Setup

If you are using a docker image (PostGIS/PostgreSQL) you will need to setup the environment in the following way (the docker images don’t have these installed):

CMD: Log into the container and install the required packages to build cargo:

podman exec -it spatialytics-postgis bash
apt-get update && apt-get install -y curl gcc libssl-dev pkg-config git postgresql-17 clang-16 postgresql-server-dev-17

add postgres user to sudoers

usermod -aG sudo postgres

Notes: postgresql-17: we need the latest so that cargo-pgrx runs clang-16 and postgresql-server-dev-17: needed to build the pg_parquet

SWITCH TO USER, ENTER USER HOME AND: CMD: Follow pg_parquet installation from source (-s -- -y answer yes for defaults):

curl --proto '=https' --tlsv1.2 -sSf https://sh.rustup.rs | sh -s -- -y

CMD: Install cargo:

curl --proto '=https' --tlsv1.2 -sSf https://sh.rustup.rs | sh -s -- -y

You will see:

> curl https://sh.rustup.rs -sSf | sh -s -- -y
...
Rust is installed now. Great!
 
To get started you may need to restart your current shell.
This would reload your PATH environment variable to include
Cargo's bin directory ($HOME/.cargo/bin).
 
To configure your current shell, you need to source
the corresponding env file under $HOME/.cargo.
 
This is usually done by running one of the following (note the leading DOT):
. "$HOME/.cargo/env"            # For sh/bash/zsh/ash/dash/pdksh
source "$HOME/.cargo/env.fish"  # For fish
source "$HOME/.cargo/env.nu"    # For nushell

CMD: You need to source:

source "$HOME/.cargo/env"

SHOULD BE DONE BEFORE CMD: install gcc, the headers for openssl and

apt-get install -y gcc libssl-dev pkg-config

NOTE: To install cargo-pgrx, cargo will try to find openssl via: PKG_CONFIG_ALLOW_SYSTEM_CFLAGS=1 pkg-config --libs --cflags openssl

CMD: now we can install cargo-pgrx

Install locked like this

cargo install cargo-pgrx --version "0.13.1" --locked

From docs:

# install cargo-pgrx
> cargo install cargo-pgrx
# install this way until the issue is patched
# https://github.com/pgcentralfoundation/pgrx/issues/2009
# https://github.com/pgcentralfoundation/pgrx/issues/2016

CMD: configure pgrx

cargo pgrx init --pg17 $(which pg_config)
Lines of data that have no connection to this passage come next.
(* ===== verification/StreamBounds.v ===== *)
(** * Streams: bounds

    The command caches, the pool of released backing and the staging buffers of
    a stream stay within their limits, on the error paths too, and reclaiming
    staging buffers always finds one to evict while the pool is over its limit. *)

From S2P Require Import Prelude Access BTreeMap Sdma Stream StreamMemory StreamInvariant StreamCalls StreamOperations StreamTheorems.
Import Stream StreamMemory StreamInvariant StreamCalls StreamOperations.
Local Open Scope Z_scope.

Module StreamBounds.
Local Arguments total : simpl never.

Definition stored (e : CachedDispatch) : Z := c_storage (d_command e).
Record bounds (i : Inner) (st pool : list Buffer) : Prop := {
  bd_transfers : (length (transfer_cache i) <= 128)%nat;
  bd_dispatches : (length (dispatch_cache i) <= DISPATCH_CACHE_ENTRIES)%nat;
  bd_stored : zsum stored (dispatch_cache i) <= DISPATCH_CACHE_BYTES;
  bd_storage : Forall (λ e, 0 <= stored e) (dispatch_cache i);
  bd_free : (length (free i) <= 16)%nat;
  bd_staging : (length st <= 8)%nat;
  bd_pool : (length pool <= 8)%nat;
  bd_pooled : total pool <= STAGING_LIMIT;
  bd_staged : total st + total pool <= 2 * STAGING_LIMIT;
  bd_bytes : Forall (λ b, 0 <= bytes b) (st ++ pool) }.
Definition bounded (w : World) : Prop := bounds (inner w) (staging (pools w)) (staging_pool (pools w)).

(** ** Compositional preservation *)

Definition keeps {A} (m : M A) : Prop := ∀ w, bounded w → bounded (m w).1.
Create HintDb bounded.
Lemma keeps_bind {A B} (m : M A) (k : A → M B) : keeps m → (∀ a, keeps (k a)) → keeps (bind m k).
Proof. intros H1 H2 w Hw. unfold bind. specialize (H1 w Hw). destruct (m w) as [w' [a|e]]; [by apply H2|done]. Qed.
Lemma keeps_modify f : (∀ w, bounded w → bounded (f w)) → keeps (modify f).
Proof. intros H w. apply H. Qed.
Lemma keeps_if {A} (b : bool) (m m' : M A) : keeps m → keeps m' → keeps (if b then m else m').
Proof. by destruct b. Qed.
Ltac hold :=
  repeat first
    [ solve [auto with bounded nocore] | apply keeps_bind; [|intros ?] | apply keeps_if
    | match goal with |- keeps (match ?x with _ => _ end) => destruct x end | solve [intros ? ?; assumption] ].

(** ** Caches *)

Lemma filter_sum {A} (f : A → Z) (P : A → Prop) `{!∀ x, Decision (P x)} l :
  Forall (λ x, 0 <= f x) l → zsum f (filter P l) <= zsum f l.
Proof.
  induction 1 as [|x l Hx _ IH]; [done|]. destruct (decide (P x)); [rewrite filter_cons_True by done|rewrite filter_cons_False by done];
    rewrite ?zsum_cons; lia.
Qed.
Lemma evict_bounded b w : bounded w → bounded (evict b w).
Proof.
  intros [B1 B2 B3 B4 B5 B6 B7 B8 B9 B10]. constructor; try done; cbn.
  - pose proof (length_filter (λ e, ¬ transfers (native b) e) (transfer_cache (inner w))). lia.
  - pose proof (length_filter (λ e, ¬ binds (native b) e) (dispatch_cache (inner w))). lia.
  - etrans; [by apply filter_sum|done].
  - apply Forall_forall. intros e [_ He]%list_elem_of_filter. rewrite Forall_forall in B4. by apply B4.
Qed.
Lemma drop_buffer_bounded b w : bounded w → bounded (drop_buffer w b).
Proof.
  intros Hw. unfold drop_buffer. case_match; [|done]. pose proof (evict_bounded b w Hw) as He. case_match eqn:E; [|done]. to_prop.
  destruct He as [B1 B2 B3 B4 B5 B6 B7 B8 B9 B10]. constructor; try done. cbn in *. rewrite length_app. cbn. lia.
Qed.
Lemma drop_buffers_bounded l w : bounded w → bounded (foldl drop_buffer w l).
Proof. revert w. induction l as [|b l IH]; intros w Hw; [done|]. cbn [foldl]. by apply IH, drop_buffer_bounded. Qed.
Lemma call_bounded {A} (m : M A) : keeps m → keeps (call m).
Proof. intros H w Hw. unfold call. specialize (H w Hw). destruct (m w) as [w' r]. by apply drop_buffers_bounded. Qed.
Local Hint Resolve call_bounded : bounded.

Lemma push_transfer_bounded e w : bounded w → bounded (push_transfer e w).
Proof.
  intros [B1 B2 B3 B4 B5 B6 B7 B8 B9 B10]. constructor; try done. unfold push_transfer. cbn. rewrite length_app. cbn.
  destruct (Nat.eqb_spec (length (transfer_cache (inner w))) 128) as [E|E]; [rewrite length_drop|]; lia.
Qed.
Lemma push_transfer_keeps e : keeps (modify (push_transfer e)).
Proof. apply keeps_modify, push_transfer_bounded. Qed.
Local Hint Resolve push_transfer_keeps : bounded.

Lemma trim_bounds l n :
  Forall (λ e, 0 <= stored e) l → n <= DISPATCH_CACHE_BYTES →
  let k := trim l (zsum stored l) n in
  (length k < DISPATCH_CACHE_ENTRIES)%nat ∧ zsum stored k + n <= DISPATCH_CACHE_BYTES ∧ Forall (λ e, 0 <= stored e) k.
Proof.
  intros Hl Hn. induction Hl as [|e l He Hl IH]; [cbn; unfold DISPATCH_CACHE_ENTRIES; split_and!; [lia|lia|done]|].
  cbn [trim]. rewrite zsum_cons. unfold DISPATCH_CACHE_ENTRIES in *. destruct (_ || _) eqn:E.
  - replace (stored e + zsum stored l - c_storage (d_command e)) with (zsum stored l) by (unfold stored; lia). exact IH.
  - apply orb_false_iff in E as [E1 E2]. apply Nat.leb_gt in E1. apply Z.ltb_ge in E2. rewrite zsum_cons. split_and!; [done|lia|by constructor].
Qed.
Lemma cache_dispatch_bounded l c w : 0 <= c_storage c → bounded w → bounded (cache_dispatch l c w).
Proof.
  intros Hc Hw. unfold cache_dispatch. destruct (Z.ltb_spec DISPATCH_CACHE_BYTES (c_storage c)) as [|Hle]; [done|].
  destruct Hw as [B1 B2 B3 B4 B5 B6 B7 B8 B9 B10]. destruct (trim_bounds _ _ B4 Hle) as (T1 & T2 & T3). fold stored.
  constructor; try done; cbn [inner dispatch_cache set_inner].
  - rewrite length_app. cbn. lia.
  - rewrite zsum_app, zsum_cons. change (zsum stored []) with 0. change (stored (mkDispatch l c)) with (c_storage c).
    change (λ e, c_storage (d_command e)) with stored. lia.
  - apply Forall_app. split; [done|]. by apply Forall_singleton.
Qed.

(** ** Staging *)

Lemma smallest_all l : l ≠ [] → is_Some (smallest (λ _, true) l).
Proof. destruct l as [|b l]; [done|]. intros _. cbn [smallest]. destruct (_ <$> _) as [[j n]|]; [case_match|]; eauto. Qed.
Lemma make_room_bounds fuel pool n :
  (length pool <= fuel)%nat → Forall (λ b, 0 <= bytes b) pool → total pool <= STAGING_LIMIT → n <= STAGING_LIMIT →
  ∃ pool' evicted, make_room fuel pool (total pool) n = Some (pool', total pool', evicted) ∧
    (length pool' < 8)%nat ∧ total pool' + n <= STAGING_LIMIT ∧ total pool' <= total pool ∧ Forall (λ b, 0 <= bytes b) pool'.
Proof.
  revert pool. induction fuel as [|fuel IH]; intros pool Hf Hb Ht Hn; cbn [make_room].
  - destruct pool; [|cbn in Hf; lia]. replace (_ || _) with false by (cbn; unfold saturating_sub, STAGING_LIMIT, MIB64, total in *; cbn in *; lia).
    exists [], []. cbn in *. split_and!; [done|lia|unfold total; cbn; lia|done|done].
  - destruct (_ || _) eqn:E.
    + assert (pool ≠ []) as Hne.
      { intros ->. unfold saturating_sub, total in E. cbn in E. lia. }
      destruct (smallest_all pool Hne) as [[i size] Hs]. rewrite Hs. apply smallest_Some in Hs as (b & Hi & <- & _).
      pose proof (swap_remove_perm _ _ _ Hi) as Hp. set (rest := swap_remove i pool) in *. clearbody rest.
      assert (total pool = bytes b + total rest) as Et by (unfold total; by rewrite (zsum_perm _ _ _ Hp)).
      assert (length pool = S (length rest)) as El by (by rewrite Hp).
      rewrite Hp in Hb. inversion_clear Hb as [|? ? Hb0 Hb1].
      destruct (IH rest) as (pool' & ev & E' & R1 & R2 & R3 & R4); [lia|done|lia|done|].
      replace (total pool - bytes b) with (total rest) by lia. rewrite E'. cbn. eexists _, _. split_and!; [done..|lia|done].
    + apply orb_false_iff in E as [E1 E2]. apply Nat.leb_gt in E1. apply Z.ltb_ge in E2. exists pool, []. unfold saturating_sub in E2.
      split_and!; [done|done|lia|lia|done].
Qed.
Lemma reclaim_loop_bounds l pool :
  Forall (λ b, 0 <= bytes b) (l ++ pool) → (length pool <= 8)%nat → total pool <= STAGING_LIMIT →
  ∃ pool' evicted, reclaim_loop l pool (total pool) = Some (pool', evicted) ∧
    (length pool' <= 8)%nat ∧ total pool' <= STAGING_LIMIT ∧ Forall (λ b, 0 <= bytes b) pool'.
Proof.
  revert pool. induction l as [|b l IH]; intros pool Hb Hl Ht; cbn [reclaim_loop]; [by eexists _, _|].
  apply Forall_app in Hb as [Hb Hp]. inversion_clear Hb as [|? ? Hb0 Hb1]. destruct (Z.ltb_spec STAGING_LIMIT (bytes b)) as [Hgt|Hle].
  - destruct (IH pool) as (pool' & ev & -> & H); [by apply Forall_app|done|done|]. by eexists _, _.
  - destruct (make_room_bounds (length pool) pool (bytes b)) as (p1 & e1 & -> & R1 & R2 & R3 & R4); [done..|]. cbn.
    assert (total (p1 ++ [b]) = total p1 + bytes b) as Et by (unfold total; rewrite zsum_app; cbn; lia).
    destruct (IH (p1 ++ [b])) as (pool' & ev & E & H).
    + apply Forall_app. split; [done|]. apply Forall_app. split; [done|by apply Forall_singleton].
    + rewrite length_app. cbn. lia.
    + lia.
    + rewrite <-Et, E. cbn. by eexists _, _.
Qed.
(** After reclaiming nothing is staged. *)
Lemma reclaim_bounded w : bounded w → bounded (reclaim_staging w) ∧ staging (pools (reclaim_staging w)) = [].
Proof.
  intros [B1 B2 B3 B4 B5 B6 B7 B8 B9 B10]. unfold reclaim_staging.
  destruct (reclaim_loop_bounds _ _ B10 B7 B8) as (pool & ev & -> & R1 & R2 & R3).
  destruct (drop_buffers_frame ev (set_staging [] pool w)) as (_ & _ & -> & _). split; [|done].
  apply drop_buffers_bounded. constructor; try done; cbn [pools set_staging set_pools staging staging_pool length]; [lia|].
  change (total []) with 0. unfold STAGING_LIMIT, MIB64 in *. lia.
Qed.
Lemma reclaim_keeps : keeps (modify reclaim_staging).
Proof. apply keeps_modify. intros w Hw. by apply reclaim_bounded. Qed.
Local Hint Resolve reclaim_keeps : bounded.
THIS MIGHT NOT BE NEEDED B/C WE’RE USER If running with root, I don’t think it will work (initdb cannot run as root user)

root@1d951fd1d999:/# cargo pgrx init --pg17 $(which pg_config)
     Creating PGRX_HOME at `/root/.pgrx`
   Validating /usr/bin/pg_config
   Skipping initdb as current user is root user

CMD: append the extension to shared_preload_libraries

echo "shared_preload_libraries = 'pg_parquet'" >> ~/.pgrx/data-17/postgresql.conf

but in the Debian docker PostGIS image you should look where that conf is and use that (https://stackoverflow.com/a/3603162):

> psql -U postgres -c 'SHOW config_file'
               config_file
------------------------------------------
 /var/lib/postgresql/data/postgresql.conf
(1 row)

DONT THINK WE NEED SUDO B/C WE’VE ALREADY INSTALLED EVERYTHING CMD: install sudo:

> apt-get install -y sudo

Clone the repo:

git clone https://github.com/CrunchyData/pg_parquet.git && cd pg_parquet

Then:

# initialize a data directory, build and install the extension (to the targets specified by configured pg_config), then connects to a session
> cargo pgrx run
# alternatively you can only build and install the extension (pass --release flag for production binary)
> cargo pgrx install --release

# create the extension in the database
psql> "CREATE EXTENSION pg_parquet;"

Installing

Install pg_parquet

CREATE EXTENSION IF NOT EXISTS pg_parquet;
 
-- Import the Parquet file directly
COPY my_table FROM '/path/to/file.parquet' WITH (FORMAT 'parquet');

References

https://github.com/CrunchyData/pg_parquet/